• DATA EXTRACT:
--------------------------------

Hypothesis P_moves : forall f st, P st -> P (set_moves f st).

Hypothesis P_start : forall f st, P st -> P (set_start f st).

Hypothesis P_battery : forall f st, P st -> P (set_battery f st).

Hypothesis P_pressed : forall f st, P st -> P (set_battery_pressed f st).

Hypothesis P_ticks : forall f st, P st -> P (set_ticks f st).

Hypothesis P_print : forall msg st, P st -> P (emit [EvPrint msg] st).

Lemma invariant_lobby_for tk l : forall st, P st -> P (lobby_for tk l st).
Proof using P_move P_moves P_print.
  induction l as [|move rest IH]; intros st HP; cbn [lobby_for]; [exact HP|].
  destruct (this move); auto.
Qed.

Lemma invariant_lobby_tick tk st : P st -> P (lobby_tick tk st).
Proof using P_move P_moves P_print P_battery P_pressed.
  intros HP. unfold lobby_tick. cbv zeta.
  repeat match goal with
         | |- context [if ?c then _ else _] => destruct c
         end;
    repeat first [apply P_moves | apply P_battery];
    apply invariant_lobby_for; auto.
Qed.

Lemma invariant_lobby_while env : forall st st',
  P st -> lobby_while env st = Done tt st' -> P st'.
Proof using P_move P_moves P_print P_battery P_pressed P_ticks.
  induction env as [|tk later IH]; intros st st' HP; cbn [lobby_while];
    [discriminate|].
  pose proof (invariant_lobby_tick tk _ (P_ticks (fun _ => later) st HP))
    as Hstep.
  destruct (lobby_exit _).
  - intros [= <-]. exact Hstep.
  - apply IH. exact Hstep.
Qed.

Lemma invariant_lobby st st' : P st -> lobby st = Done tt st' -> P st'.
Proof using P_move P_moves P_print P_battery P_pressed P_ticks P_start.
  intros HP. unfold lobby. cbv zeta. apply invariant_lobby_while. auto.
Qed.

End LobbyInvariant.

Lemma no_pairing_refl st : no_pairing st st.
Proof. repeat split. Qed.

--------------------------------

• PROBLEM TO SOLVE:
When you answer, repeat all of the material exactly as given.

• SOLUTION FOR THIS TASK:
Hypothesis P_moves : forall f st, P st -> P (set_moves f st).

Hypothesis P_start : forall f st, P st -> P (set_start f st).

Hypothesis P_battery : forall f st, P st -> P (set_battery f st).

Hypothesis P_pressed : forall f st, P st -> P (set_battery_pressed f st).

Hypothesis P_ticks : forall f st, P st -> P (set_ticks f st).

Hypothesis P_print : forall msg st, P st -> P (emit [EvPrint msg] st).

Lemma invariant_lobby_for tk l : forall st, P st -> P (lobby_for tk l st).
Proof using P_move P_moves P_print.
  induction l as [|move rest IH]; intros st HP; cbn [lobby_for]; [exact HP|].
  destruct (this move); auto.
Qed.

Lemma invariant_lobby_tick tk st : P st -> P (lobby_tick tk st).
Proof using P_move P_moves P_print P_battery P_pressed.
  intros HP. unfold lobby_tick. cbv zeta.
  repeat match goal with
         | |- context [if ?c then _ else _] => destruct c
         end;
    repeat first [apply P_moves | apply P_battery];
    apply invariant_lobby_for; auto.
Qed.

Lemma invariant_lobby_while env : forall st st',
  P st -> lobby_while env st = Done tt st' -> P st'.
Proof using P_move P_moves P_print P_battery P_pressed P_ticks.
  induction env as [|tk later IH]; intros st st' HP; cbn [lobby_while];
    [discriminate|].
  pose proof (invariant_lobby_tick tk _ (P_ticks (fun _ => later) st HP))
    as Hstep.
  destruct (lobby_exit _).
  - intros [= <-]. exact Hstep.
  - apply IH. exact Hstep.
Qed.

Lemma invariant_lobby st st' : P st -> lobby st = Done tt st' -> P st'.
Proof using P_move P_moves P_print P_battery P_pressed P_ticks P_start.
  intros HP. unfold lobby. cbv zeta. apply invariant_lobby_while. auto.
Qed.

End LobbyInvariant.

Lemma no_pairing_refl st : no_pairing st st.
Proof. repeat split. Qed.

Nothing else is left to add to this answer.